Notably, in 2016, ENETS updated their Guideline that patients with NF-pNETs ≤2 cm have two options: i) It is recommended to have surveillance approach for the patients with G1 or low G2, asymptomatic, mainly with head lesion, no radiological signs suspicious for malignancy, as well as patient factors such as personal wishes, age, or with comorbidities; ii) while for the patients with G2, symptoms and patient wishes, surgery is recommended. Moreover, during the surveillance time, if the tumor size increase >0.5 cm or to a size of >2 cm, surgery is necessary[14].

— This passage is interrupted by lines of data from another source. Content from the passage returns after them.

(** * video_lib: library synchronisation, preview cache, edit history

    A shallow embedding of the TypeScript sources of the library manager
    (App.tsx: [scrubCache], [scanFiles], [handleUpdateVideo], [handleUndo],
    [handleRedo], [handleRegenerateThumbnails], [handleImportPlaylist];
    dbService.ts: [upsertVideo], [batchUpdateVideos], [applyVideoDefaults])
    together with the properties the design document states about them,
    and of the code around them (App.tsx: [handleFilesSelected],
    [processInBackground], the library maintenance handlers, status filters,
    pages and playlist; HeaderPagination.tsx, Pagination.tsx, PlayerView.tsx,
    VideoCard.tsx, transcodeService.ts) with properties read off the code.

    Conventions of the embedding:
    - a JS [Map] is an association list in insertion order (the order is what
      the LRU trick of [scrubCache] relies on);
    - an IndexedDB object store with a key path is a [gmap] from the key to the
      stored object;
    - React state is a record that every handler takes and returns;
    - platform capabilities ([crypto.randomUUID], [Date.now], [JSON.parse],
      [videoService.generateThumbnail]) are parameters of the functions that
      call them. *)

From Stdlib Require Import ZArith QArith Qcanon Qround List Sorted Bool Ascii String Lia.
From stdpp Require Import base decidable option list strings numbers pretty gmap.

Import ListNotations.
Local Open Scope string_scope.
Local Open Scope Z_scope.

(** ** JavaScript [Map]: insertion-ordered association list *)

Module JsMap.
Section JsMap.
Context {V : Type}.

Definition t := list (string * V).

Definition empty : t := [].

Definition size (m : t) : nat := length m.

Definition keys (m : t) : list string := map fst m.

Fixpoint get (k : string) (m : t) : option V :=
  match m with
  | [] => None
  | (k', v) :: m' => if String.eqb k' k then Some v else get k m'
  end.

Definition has (k : string) (m : t) : bool :=
  match get k m with Some _ => true | None => false end.

(** [Map.prototype.delete]: removes the entry, the others keep their order. *)
Fixpoint delete (k : string) (m : t) : t :=
  match m with
  | [] => []
  | (k', v) :: m' => if String.eqb k' k then m' else (k', v) :: delete k m'
  end.

(** [Map.prototype.set]: an existing key keeps its position and gets the new
    value; a new key is appended. *)
Fixpoint set (k : string) (v : V) (m : t) : t :=
  match m with
  | [] => [(k, v)]
  | (k', v') :: m' =>
      if String.eqb k' k then (k', v) :: m' else (k', v') :: set k v m'
  end.

(** [m.keys().next().value]: the first key in insertion order, [undefined]
    (here [None]) on an empty map. *)
Definition first_key (m : t) : option string :=
  match m with
  | [] => None
  | (k, _) :: _ => Some k
  end.

(** [new Map(pairs)]: the pairs are set one after the other. *)
Definition of_list (pairs : list (string * V)) : t :=
  fold_left (fun m kv => set (fst kv) (snd kv) m) pairs empty.
End JsMap.
Arguments t : clear implicits.
End JsMap.

(** ** [scrubCache]: the LRU cache of timeline thumbnails (App.tsx) *)

Module scrubCache.

Definition cache := JsMap.t (list string).

Definition maxSize : nat := 150.

(** [get]: on a hit the entry is deleted and set again, which moves it to
    the end of the insertion order. A cached value is an array, which is
    truthy even when empty, so the test [if (item)] is the presence test. *)
Definition get (key : string) (c : cache) : option (list string) * cache :=
  match JsMap.get key c with
  | Some item => (Some item, JsMap.set key item (JsMap.delete key c))
  | None => (None, c)
  end.

(** [set] first makes room: when the cache holds [maxSize] entries or more,
    the first key of the Map is deleted; then the value is written. [evicted]
    names the key that [evict] deletes. *)
Definition evicted (c : cache) : option string :=
  if (maxSize <=? JsMap.size c)%nat then JsMap.first_key c else None.

Definition evict (c : cache) : cache :=
  if (maxSize <=? JsMap.size c)%nat then
    match JsMap.first_key c with
    | Some oldestKey => JsMap.delete oldestKey c
    | None => c
    end
  else c.

Definition set (key : string) (value : list string) (c : cache) : cache :=
  JsMap.set key value (evict c).

Definition delete (key : string) (c : cache) : cache := JsMap.delete key c.

Definition clear (c : cache) : cache := JsMap.empty.

(** The calls a client can make, and a run of them from the empty cache the
    [useMemo] initialiser creates. *)
Inductive op :=
| Get (key : string)
| Set_ (key : string) (value : list string)
| Delete (key : string)
| Clear.

Definition step (c : cache) (o : op) : cache :=
  match o with
  | Get k => snd (get k c)
  | Set_ k v => set k v c
  | Delete k => delete k c
  | Clear => clear c
  end.

Definition run (ops : list op) : cache := fold_left step ops JsMap.empty.

(** *** Recency bookkeeping, stated independently of the order of the Map

    [lastAccess k] is the index of the latest call that accessed [k]: a
    [get] that hit it, or a [set] that created its entry. [insertedAt k] is
    the index of the latest call that created the entry of [k]. A [set]
    that overwrites the value of a present key changes neither. *)
Record history := {
  clock : nat;
  lastAccess : string -> nat;
  insertedAt : string -> nat;
  contents : cache;
}.

Definition upd (f : string -> nat) (k : string) (n : nat) : string -> nat :=
  fun k' => if String.eqb k k' then n else f k'.

(** [set key] creates an entry (rather than overwriting one) when [key] is
    absent once room has been made. *)
Definition creates (key : string) (c : cache) : bool :=
  negb (JsMap.has key (evict c)).

Definition hstep (h : history) (o : op) : history :=
  let c := contents h in
  let n := S (clock h) in
  match o with
  | Get k =>
      {| clock := n;
         lastAccess := if JsMap.has k c then upd (lastAccess h) k n else lastAccess h;
         insertedAt := insertedAt h;
         contents := step c o |}
  | Set_ k _ =>
      {| clock := n;
         lastAccess := if creates k c then upd (lastAccess h) k n else lastAccess h;
         insertedAt := if creates k c then upd (insertedAt h) k n else insertedAt h;
         contents := step c o |}
  | _ =>
      {| clock := n; lastAccess := lastAccess h; insertedAt := insertedAt h;
         contents := step c o |}
  end.

Definition hinit : history :=
  {| clock := 0%nat; lastAccess := fun _ => 0%nat; insertedAt := fun _ => 0%nat;
     contents := JsMap.empty |}.

Definition hrun (ops : list op) : history := fold_left hstep ops hinit.

(** The keys of a list carry strictly increasing stamps. *)
Fixpoint ascending (f : string -> nat) (l : list string) : Prop :=
  match l with
  | [] => True
  | k :: l' => Forall (fun k' => (f k < f k')%nat) l' /\ ascending f l'
  end.

(** The invariant of every run: a Map has no key twice, the Map order is the
    order of last access, and the cache holds at most [maxSize] entries. *)
Record inv (h : history) : Prop := {
  inv_NoDup : NoDup (JsMap.keys (contents h));
  inv_ascending : ascending (lastAccess h) (JsMap.keys (contents h));
  inv_clock : Forall (fun k => (lastAccess h k <= clock h)%nat) (JsMap.keys (contents h));
  inv_size : (JsMap.size (contents h) <= maxSize)%nat;
}.

(** [fill n] caches an empty strip under each of the keys "0", ..., "n-1". *)
Definition fill (n : nat) : list op :=
  map (fun i => Set_ (pretty i) []) (seq 0 n).

End scrubCache.

(** ** Data model (types.ts) *)

(** JS numbers that hold counts, byte sizes and millisecond timestamps are
    integers; playback positions and durations are seconds and may be
    fractional, so they are rationals. An optional field that is [undefined]
    (or absent) is [None]; an optional flag that is absent reads as [false],
    which is what every use of the flags in the sources does. *)
Record VideoData := {
  id : string;
  relativePath : string;
  thumbnail : option string;
  description : string;
  rating : Z;
  seen : bool;
  tags : list string;
  fileSize : Z;
  duration : option Qc;
  lastModified : Z;
  isPlayable : bool;
  timesOpened : Z;
  dateAdded : Z;
  hearted : bool;
  hidden : bool;
  deleted : bool;
  title : option string;
  contentHash : option string;
  currentTime : option Qc;
  notFound : bool;
}.

Global Instance VideoData_eq_dec : EqDecision VideoData.
Proof. solve_decision. Defined.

Therefore, it is vital to determine pathological Ki67 index before making the appropriate strategy for patients with NF-pNETs ≤2 cm. In 1992, for the first time, endoscopic ultrasound-guided fine-needle aspiration (EUS-FNA) was reported to diagnose pNETs [15]. Since then, both its sensitivity and accuracy have improved greatly. Larghi et al reported that acquisition of tissue specimens with EUS-FNTA by using a 19-gauge needle is safe, feasible and highly accurate. Preoperative and postoperative Ki–67 proliferation indexes were 83.3% concordant in 10 patients [16]. More recently, Boutsen et al reported that, compared with preoperative grading, 21 of 22 (95%) pNETs <2 cm had the same grading after surgery [17].
Besides, molecular tests based on EUS-FNA may also be helpful to predict the biological behavior. By performing whole exome sequencing, Jiao et al found that 44 % of sporadic pNET harbored somatic inactivating mutations in MEN–1 and that mutations in the MEN1 gene implied a good prognosis [18]. In addition, loss of DAXX/ATRX proteins was reported to be associated with poor survival in patients with pNETs[19]. Thus, Ki67 combined with these molecular markers, may guide physicians to further subgroup distinct patients for observation or surgery.
In conclusion, for elderly patients with NF-pNETs ≤2cm with G1 or low G2, especially for tumor located in pancreatic head, observation strategy may be recommended. Meanwhile, close follow-up should be guaranteed to monitor the tumor dynamics.